OBJECTIVE

To establish a diagnostic model for scleroderma by combining machine learning and artificial neural network based on mitochondria-related genes.

METHODS

The GSE95065 and GSE59785 datasets of scleroderma from GEO database were used for analyzing expressions of mitochondria-related genes, and the differential genes were identified by Random forest, LASSO regression and SVM algorithms. Based on these differential genes, an artificial neural network model was constructed, and its diagnostic accuracy was evaluated by 10-fold crossover verification and ROC curve analysis using the verification dataset GSE76807. The mRNA expressions of the key genes were verified by RT-qPCR in a mouse model of scleroderma.
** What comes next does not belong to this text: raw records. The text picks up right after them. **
Inductive serve_step (s : ServeState) : ServeState -> Prop :=
| LnTime now : sv_now s <= now -> (forall d, timer s d -> now <= d + lateness) -> serve_step s (at_time now s)
(** The accept loop over TCP. *)
| LnPermit : sv_tcp s = LpPermit -> 0 < cn_permits (sv_conns s) -> serve_step s (on_tcp LpAccept (on_conns take_permit s))
| LnRetry : sv_tcp s = LpAccept -> serve_step s (on_tcp LpPermit (on_conns give_permit s))
| LnAccept t tls : sv_tcp s = LpAccept -> cn_tasks (sv_conns s) !! t = None ->
    serve_step s (on_tcp LpPermit (on_conns (set_task t (TkProxy (sv_now s) tls)) s))
(** A connection: cut by the PROXY header's rules or timeout, refused or admitted. *)
| LnFault t accepted tls : cn_tasks (sv_conns s) !! t = Some (TkProxy accepted tls) ->
    serve_step s (on_conns (fun c => give_permit (end_task t c)) s)
| LnRefuse t accepted tls ip slots : cn_tasks (sv_conns s) !! t = Some (TkProxy accepted tls) ->
    try_acquire ip (sv_conns s) = (None, slots) -> serve_step s (on_conns (fun c => give_permit (end_task t c)) s)
| LnAdmit t accepted tls ip g slot slots : cn_tasks (sv_conns s) !! t = Some (TkProxy accepted tls) ->
    try_acquire ip (sv_conns s) = (Some slot, slots) -> cn_guards (sv_conns s) !! g = None ->
    serve_step s (on_conns (fun c => set_task t (if tls then TkHandshake accepted (sv_now s) g else TkServing true g)
      (hold_guards g slot slots c)) s)
| LnHandshake t accepted since g h2 : cn_tasks (sv_conns s) !! t = Some (TkHandshake accepted since g) ->
    serve_step s (on_conns (set_task t (TkServing (negb h2) g)) s)
(** It ends (a failed handshake, a close, a drained or aborted connection), or is upgraded. *)
| LnEnd t k g : cn_tasks (sv_conns s) !! t = Some k -> task_guards k = Some g ->
    serve_step s (on_conns (fun c => drop_guards g (end_task t c)) s)
| LnTunnel t g u : cn_tasks (sv_conns s) !! t = Some (TkServing true g) -> cn_tunnels (sv_conns s) !! u = None ->
    serve_step s (on_conns (open_tunnel u g) s)
| LnTunnelEnd u g : cn_tunnels (sv_conns s) !! u = Some g ->
    serve_step s (on_conns (fun c => drop_guards g (end_tunnel u c)) s)
(** The HTTP/3 loop: the peer is known before the handshake, and its slot is taken first. *)
| LnH3Permit : sv_h3 s = LpPermit -> 0 < cn_permits (sv_conns s) -> serve_step s (on_h3 LpAccept (on_conns take_permit s))
| LnH3Retry : sv_h3 s = LpAccept -> serve_step s (on_h3 LpPermit (on_conns give_permit s))
| LnH3Refuse ip slots : sv_h3 s = LpAccept -> try_acquire ip (sv_conns s) = (None, slots) ->
    serve_step s (on_h3 LpPermit (on_conns give_permit s))
| LnH3Accept ip t g slot slots : sv_h3 s = LpAccept -> try_acquire ip (sv_conns s) = (Some slot, slots) ->
    cn_guards (sv_conns s) !! g = None -> cn_tasks (sv_conns s) !! t = None ->
    serve_step s (on_h3 LpPermit (on_conns (fun c => set_task t (TkServing false g) (hold_guards g slot slots c)) s))
| LnH3Stop : sv_drain s = true -> sv_h3 s <> LpDone ->
    serve_step s (on_h3 LpDone (on_conns (loop_drop (sv_h3 s)) s))
(** Shutdown: the signal, then the grace, then the drain. *)
| LnSignal : sv_phase s = PhServing ->
    serve_step s (mkServe (sv_now s) false (sv_drain s) (PhGrace (sv_now s + grace)) (sv_tcp s) (sv_h3 s) (sv_conns s)
      (Some (sv_now s)))
| LnStop until : sv_phase s = PhGrace until -> until <= sv_now s ->
    serve_step s (mkServe (sv_now s) (sv_ready s) true (PhDrain (sv_now s + window)) LpDone (sv_h3 s)
      (loop_drop (sv_tcp s) (sv_conns s)) (sv_signal s))
| LnDrained until : sv_phase s = PhDrain until -> cn_permits (sv_conns s) = MAX_CONNECTIONS ->
    serve_step s (at_phase (after_drain h3 otlp admin window (sv_now s)) s)
| LnCut until : sv_phase s = PhDrain until -> until <= sv_now s ->
    serve_step s (at_phase (after_drain h3 otlp admin window (sv_now s)) s)
| LnNext p : next_phase otlp admin (sv_now s) (sv_phase s) = Some p -> serve_step s (at_phase p s).

Definition serve_new : ServeState :=
  mkServe 0 true false PhServing LpPermit (if h3 then LpPermit else LpDone)
    (mkConns MAX_CONNECTIONS (replicate (Z.to_nat CONN_IP_SLOTS) 0) ∅ ∅ ∅) None.
End listener.

(** ** Lemmas *)

(** How many values of a map satisfy a predicate. *)
Definition count {K A} `{Countable K} (P : A -> Prop) `{forall x, Decision (P x)} (m : gmap K A) : nat :=
  size (filter (fun kv => P kv.2) m).

Lemma count_insert {K A} `{Countable K} (P : A -> Prop) `{forall x, Decision (P x)} (m : gmap K A) k x : m !! k = None ->
  count P (<[k := x]> m) = (if decide (P x) then S (count P m) else count P m).
Proof.
  intros Hk. unfold count. rewrite map_filter_insert. cbn. destruct (decide (P x)) as [Hp|Hp].
  - rewrite map_size_insert_None; [done|]. apply map_lookup_filter_None. by left.
  - by rewrite delete_id.
Qed.

Lemma count_delete {K A} `{Countable K} (P : A -> Prop) `{forall x, Decision (P x)} (m : gmap K A) k x : m !! k = Some x ->
  count P m = (if decide (P x) then S (count P (delete k m)) else count P (delete k m)).
Proof. intros Hk. rewrite <- (count_insert P (delete k m) k x), insert_delete_id by (done || apply lookup_delete_eq). done. Qed.

Lemma count_replace {K A} `{Countable K} (P : A -> Prop) `{forall x, Decision (P x)} (m : gmap K A) k x y : m !! k = Some x ->
  (count P (<[k := y]> m) + (if decide (P x) then 1 else 0) = count P m + (if decide (P y) then 1 else 0))%nat.
Proof.
  intros Hk. rewrite (count_delete P m k x Hk), <- insert_delete_eq, (count_insert P (delete k m) k y) by apply lookup_delete_eq.
  repeat case_decide; lia.
Qed.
The CIBERSORT algorithm was used to estimate the bioinformatic association between scleroderma and the screened biomarkers.

RESULTS

A total of 24 differential genes were obtained, including 11 up-regulated and 13 down-regulated genes. Seven most relevant mitochondria-related genes (POLB, GSR, KRAS, NT5DC2, NOX4, IGF1, and TGM2) were screened using 3 machine learning algorithms, and the artificial neural network diagnostic model was constructed. The model showed an area under the ROC curves of 0.984 for scleroderma diagnosis (0.740 for the verification dataset and 0.980 for cross-over validation). RT-qPCR detected significant up-regulation of POLB, GSR, KRAS, NOX4, IGF1 and TGM2 mRNAs and significant down-regulation of NT5DC2 in the mouse models of scleroderma. Immune cell infiltration analysis showed that the differential genes in scleroderma were associated with follicular helper T cells, immature B cells, resting dendritic cells, memory activated CD4T cells, M0 macrophages, monocytes, resting memory CD4T cells and mast cell activation.

CONCLUSION

The artificial neural network diagnostic model for scleroderma established in this study provides a new perspective for exploring the pathogenesis of scleroderma.